# a way to remove old/stale hamachi clients from the free version?



## markm75 (Jan 26, 2007)

I've ran into an issue with my hamachi network, that when i try to add a machine i didnt backup.. it wont let me join my network, because i have too many clients..

I cant seem to find a way to remove these old/stale clients from hamachi.

Anyone found a way?

Thanks


----------



## DougtheMudman (Jul 21, 2009)

Bump, please. Not sure if I need to start a new thread or not, so sorry if I am in error.


----------



## johnwill (Sep 26, 2002)

I'd suggest looking at the Hamachi FAQ's and their support forums. I don't use it, but surely there's a way to do this.


----------



## DougtheMudman (Jul 21, 2009)

I've looked into it some more since my last post, and I've found that you can actually remove the machine from the network through the logmein website, providing that you are the network admin. But.... the only problem with this is the entry for the old client remains as a blank entry under the client list of the network in the hamachi applet. It seems odd to me that there is this much confusion in performing what seems to be a very mundane task.
I've waded through the hamachi forums and found the info for removing the client from the network via the admin account, but not for removing the greyed out client on the actual hamachi app. Any ideas are much appreciated, thanks in advance!


----------



## johnwill (Sep 26, 2002)

Did you post a query in their forums? That's the best place to receive this kind of specific help.

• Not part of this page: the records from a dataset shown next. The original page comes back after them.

(** Table 1 as the model builds it: the rows of [category_row] in
    ascending order of the label, and the Total row. *)
Lemma classification_table_model (df : ClassFrame) :
  exists cats,
    NoDup cats /\
    (forall cat, In cat cats <-> In (Some cat) (map Classification df)) /\
    Sorted (fun a b => String.leb a b = true) cats /\
    SummaryTables.generate_classification_table df
    = map (category_row df) cats
      ++ [ [ ("Category", VStr "Total");
             ("Category_Name", VStr EmptyString);
             ("Count", VInt (length df));
             ("Percentage", VFloat (Tenths 1000)) ] ].
Proof.
  set (col := map Classification df).
  set (counts := Pandas.sort_index (Pandas.value_counts col)).
  assert (Hperm : Permutation (Pandas.value_counts col) counts) by apply sort_index_perm.
  assert (Hcats : Permutation (keys_of (Pandas.value_counts col))
                              (stable_sort str_le (Pandas.index counts))).
  { eapply perm_trans; [apply Permutation_map, Hperm | apply stable_sort_perm]. }
  exists (stable_sort str_le (Pandas.index counts)). split; [|split; [|split]].
  - eapply Permutation_NoDup; [exact Hcats | apply value_counts_NoDup].
  - intros cat. rewrite <- value_counts_keys. fold col.
    split; intros H; (eapply Permutation_in; [|exact H]);
      [apply Permutation_sym|]; exact Hcats.
  - apply (stable_sort_sorted str_le str_le_total).
  - unfold SummaryTables.generate_classification_table. fold col counts. f_equal.
    apply map_ext. intros cat. unfold category_row. fold col.
    rewrite <- (at_label_perm _ _ cat Hperm) by apply value_counts_NoDup.
    now rewrite value_counts_at_label.
Qed.

Example category_row_unknown :
  category_row [paper "Z" "LP" "Norway" "2015–2019" 2016] "Z"
  = [ ("Category", VStr "Z");
      ("Category_Name", VStr "[Category name — see article.txt]");
      ("Count", VInt 1); ("Percentage", VFloat (Tenths 1000)) ].
Proof. reflexivity. Qed.

Lemma figures_outputs_written_witness :
  exists name,
    read_file "figures/fig_completeness_heatmap.png"
              (snd (Completeness.main (fun _ => Ok tt) sample_world))
    = Some (Figure name).
Proof.
  apply (proj1 (figures_outputs_written sample_world
                  {| Pipeline.number := 2; Pipeline.name := "Completeness Heatmap";
                     Pipeline.script := "02_completeness_heatmap.py";
                     Pipeline.description := "Generate data completeness heatmap figure";
                     Pipeline.outputs := [ Pipeline.fig "fig_completeness_heatmap.png";
                                           Pipeline.fig "fig_completeness_heatmap.pdf" ] |}
                  "figures/fig_completeness_heatmap.png"
                  ltac:(right; left; reflexivity) ltac:(left; reflexivity))
               (fun _ => Ok tt)); reflexivity.
Defined.

(** ** Table 5: when it is produced *)

Lemma notna_sum_zero {A} (col : list (option A)) :
  Pandas.notna_sum col = 0 <-> Forall (fun c => c = None) col.
Proof.
  unfold Pandas.notna_sum. induction col as [|c col IH]; simpl.
  - split; [constructor | reflexivity].
  - destruct c as [x|]; simpl.
    + split; [discriminate | intros H; inversion H; discriminate].
    + rewrite IH. split; [now constructor | intros H; now inversion H].
Qed.

Lemma tally_empty_iff (col : list (option string)) :
  Pandas.tally col = [] <-> Forall (fun c => c = None) col.
Proof.
  rewrite <- notna_sum_zero.
  destruct (tally_spec col) as (_ & Hpos & _ & Hsum). rewrite <- Hsum.
  destruct (Pandas.tally col) as [|[k v] t]; [tauto|].
  inversion Hpos; subst. simpl in *. split; [discriminate | lia].
Qed.

Lemma fold_opt_none (f : Z -> Z -> Z) (col : list (option Z)) :
  Pandas.fold_opt f col = None <-> Pandas.notna_sum col = 0.
Proof.
  unfold Pandas.fold_opt.
  assert (H : forall acc,
             fold_left (fun acc c => match c, acc with
                                     | Some y, Some a => Some (f a y)
                                     | Some y, None => Some y
                                     | None, _ => acc
                                     end) col acc = None
             <-> acc = None /\ Pandas.notna_sum col = 0).
  { unfold Pandas.notna_sum. induction col as [|c col IH]; intros acc; simpl.
    - tauto.
    - rewrite IH. destruct c as [y|]; simpl.
      + destruct acc; split; intros [H1 H2]; discriminate.
      + tauto. }
  rewrite H. tauto.
Qed.

Lemma int_of_outcome (f : Z -> Z -> Z) (col : list (option Z)) :
  (Pandas.notna_sum col = 0 ->
   SummaryTables.int_of (Pandas.fold_opt f col) = Raise ValueError) /\
  (0 < Pandas.notna_sum col ->
   exists z, SummaryTables.int_of (Pandas.fold_opt f col) = Ok z).
Proof.
  pose proof (fold_opt_none f col) as H.
  destruct (Pandas.fold_opt f col) as [z|]; simpl; split; intros Hn.
  - destruct H as [_ H]. specialize (H Hn). discriminate.
  - eauto.
  - reflexivity.
  - destruct H as [H _]. specialize (H eq_refl). lia.
Qed.

Lemma max_count_attained (c : Pandas.counts) :
  c <> [] -> filter (fun e => snd e =? Pandas.max_count c) c <> [].
Proof.
  induction c as [|e t IH]; [congruence|]. intros _.
  unfold Pandas.max_count in *. cbn [map fold_right filter].
  destruct (Nat.max_spec (snd e) (fold_right Nat.max 0 (map snd t))) as [[Hlt E]|[Hle E]];
    rewrite E.
  - destruct (snd e =? _); [discriminate|].
    apply IH. intros ->. simpl in Hlt. lia.
  - rewrite Nat.eqb_refl. discriminate.
Qed.

Lemma tally_nonempty (col : list (option string)) :
  0 < Pandas.notna_sum col <-> Pandas.tally col <> [].
Proof.
  rewrite tally_empty_iff, <- notna_sum_zero. lia.
Qed.

Lemma first_mode_outcome (col : list (option string)) :
  (Pandas.notna_sum col = 0 -> SummaryTables.first_mode col = Raise IndexError) /\
  (0 < Pandas.notna_sum col -> exists m, SummaryTables.first_mode col = Ok m).
Proof.
  unfold SummaryTables.first_mode, Pandas.mode. split; intros Hn.
  - apply notna_sum_zero, tally_empty_iff in Hn. rewrite Hn. reflexivity.
  - apply tally_nonempty, max_count_attained in Hn.
    match goal with |- context [Pandas.sort_index ?l] =>
      pose proof (Permutation_length (sort_index_perm l)) as Hlen;
      destruct l as [|e l']; [congruence|];
      destruct (Pandas.sort_index (e :: l')) as [|[k v] s]; [discriminate|]
    end.
    simpl. eauto.
Qed.

Lemma idxmax_outcome (col : list (option string)) :
  (Pandas.notna_sum col = 0 -> Pandas.idxmax (Pandas.groupby_size col) = None) /\
  (0 < Pandas.notna_sum col ->
   exists k, Pandas.idxmax (Pandas.groupby_size col) = Some k).
Proof.
  unfold Pandas.idxmax, Pandas.groupby_size. split; intros Hn.
  - apply notna_sum_zero, tally_empty_iff in Hn. rewrite Hn. reflexivity.
  - apply tally_nonempty in Hn.
    assert (Hs : Pandas.sort_index (Pandas.tally col) <> []).
    { intros E. pose proof (Permutation_length (sort_index_perm (Pandas.tally col))) as Hl.
      rewrite E in Hl. destruct (Pandas.tally col); [congruence | discriminate]. }
    apply max_count_attained in Hs.
    destruct (filter _ (Pandas.sort_index (Pandas.tally col))) as [|[k v] t];
      [congruence | eauto].
Qed.

(** X14.  Table 5 is produced exactly when each of the columns it summarises
    by a minimum, a mode or a group has a non-null cell.  Otherwise the
    first failing step decides: [int()] of the NaN year raises ValueError,
    [.mode().iloc[0]] of an all-null column raises IndexError, and [idxmax]
    over no paper raises ValueError.  In particular the empty water_values
    table raises ValueError. *)
Theorem wv_summary_outcome (df_class : ClassFrame) (df_wv : WvFrame) :
  (Pandas.notna_sum (map Paper_year df_wv) = 0 ->
   SummaryTables.generate_wv_summary_table df_class df_wv = Raise ValueError) /\
  (0 < Pandas.notna_sum (map Paper_year df_wv) ->
   Pandas.notna_sum (map Purpose_clean df_wv) = 0
   \/ Pandas.notna_sum (map units_clean df_wv) = 0
   \/ Pandas.notna_sum (map Country_clean df_wv) = 0
   \/ Pandas.notna_sum (map wv_Method_clean df_wv) = 0 ->
   SummaryTables.generate_wv_summary_table df_class df_wv = Raise IndexError) /\
  (0 < Pandas.notna_sum (map Paper_year df_wv) ->
   0 < Pandas.notna_sum (map Purpose_clean df_wv) ->
   0 < Pandas.notna_sum (map units_clean df_wv) ->
   0 < Pandas.notna_sum (map Country_clean df_wv) ->
   0 < Pandas.notna_sum (map wv_Method_clean df_wv) ->
   (Pandas.notna_sum (map ID df_wv) = 0 ->
    SummaryTables.generate_wv_summary_table df_class df_wv = Raise ValueError) /\
   (0 < Pandas.notna_sum (map ID df_wv) ->
    exists t, SummaryTables.generate_wv_summary_table df_class df_wv = Ok t /\
              length t = 16 /\
              Forall (fun r => map fst r = ["Statistic"; "Value"]) t)).
Proof.
  unfold SummaryTables.generate_wv_summary_table. cbv zeta.
  unfold Pandas.col_min, Pandas.col_max.
  destruct (int_of_outcome Z.min (map Paper_year df_wv)) as [Ymin0 Ymin1].
  destruct (int_of_outcome Z.max (map Paper_year df_wv)) as [Ymax0 Ymax1].
  destruct (first_mode_outcome (map Purpose_clean df_wv)) as [P0 P1].
  destruct (first_mode_outcome (map units_clean df_wv)) as [U0 U1].
  destruct (first_mode_outcome (map Country_clean df_wv)) as [C0 C1].
  destruct (first_mode_outcome (map wv_Method_clean df_wv)) as [M0 M1].
  destruct (idxmax_outcome (map ID df_wv)) as [I0 I1].
  split; [|split].
  - intros Hy. rewrite (Ymin0 Hy). reflexivity.
  - intros Hy Hcols.
    destruct (Ymin1 Hy) as [ymin ->]. destruct (Ymax1 Hy) as [ymax ->]. cbn [bind].
    destruct (Nat.eq_0_gt_0_cases (Pandas.notna_sum (map Purpose_clean df_wv))) as [E|E];
      [rewrite (P0 E); reflexivity | destruct (P1 E) as [mp ->]; cbn [bind]].
    destruct (Nat.eq_0_gt_0_cases (Pandas.notna_sum (map units_clean df_wv))) as [E1|E1];
      [rewrite (U0 E1); reflexivity | destruct (U1 E1) as [mu ->]; cbn [bind]].
    destruct (Nat.eq_0_gt_0_cases (Pandas.notna_sum (map Country_clean df_wv))) as [E2|E2];
      [rewrite (C0 E2); reflexivity | destruct (C1 E2) as [mc ->]; cbn [bind]].
    destruct (Nat.eq_0_gt_0_cases (Pandas.notna_sum (map wv_Method_clean df_wv)))
      as [E3|E3]; [rewrite (M0 E3); reflexivity | lia].
  - intros Hy Hp Hu Hc Hm.
    destruct (Ymin1 Hy) as [ymin ->]. destruct (Ymax1 Hy) as [ymax ->].
    destruct (P1 Hp) as [mp ->]. destruct (U1 Hu) as [mu ->].
    destruct (C1 Hc) as [mc ->]. destruct (M1 Hm) as [mm ->]. cbn [bind].
    split; intros Hi.
    + rewrite (I0 Hi). reflexivity.
    + destruct (I1 Hi) as [k ->]. cbn [bind].
      eexists. split; [reflexivity|]. split; [reflexivity|].
      repeat constructor.
Qed.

I'm not chasing you away, just want you to be able to resolve this with a minimum of effort. :smile:


----------



## DougtheMudman (Jul 21, 2009)

Alright, for anyone having a similar issue this seems to work best for clearing out the old clients. You have to personally invite the clients that you want on your VPN directly through your account on the Hamachi website via email invites. From inside of the Hamachi website account, (providing you are the VPN admin) you should be able to also delete any users you do not want on the network. If the old clients still remain in grey on the Hamachi app(like they did for me) you must manually remove Hamachi from the machine and reinstall as it is apprently cached somewhere in the program to hold those clients. Tedious and time consuming, but once you have it set up correctly(preferably the first time around) it runs smooth. Just FYI for anyone with the same issue!


----------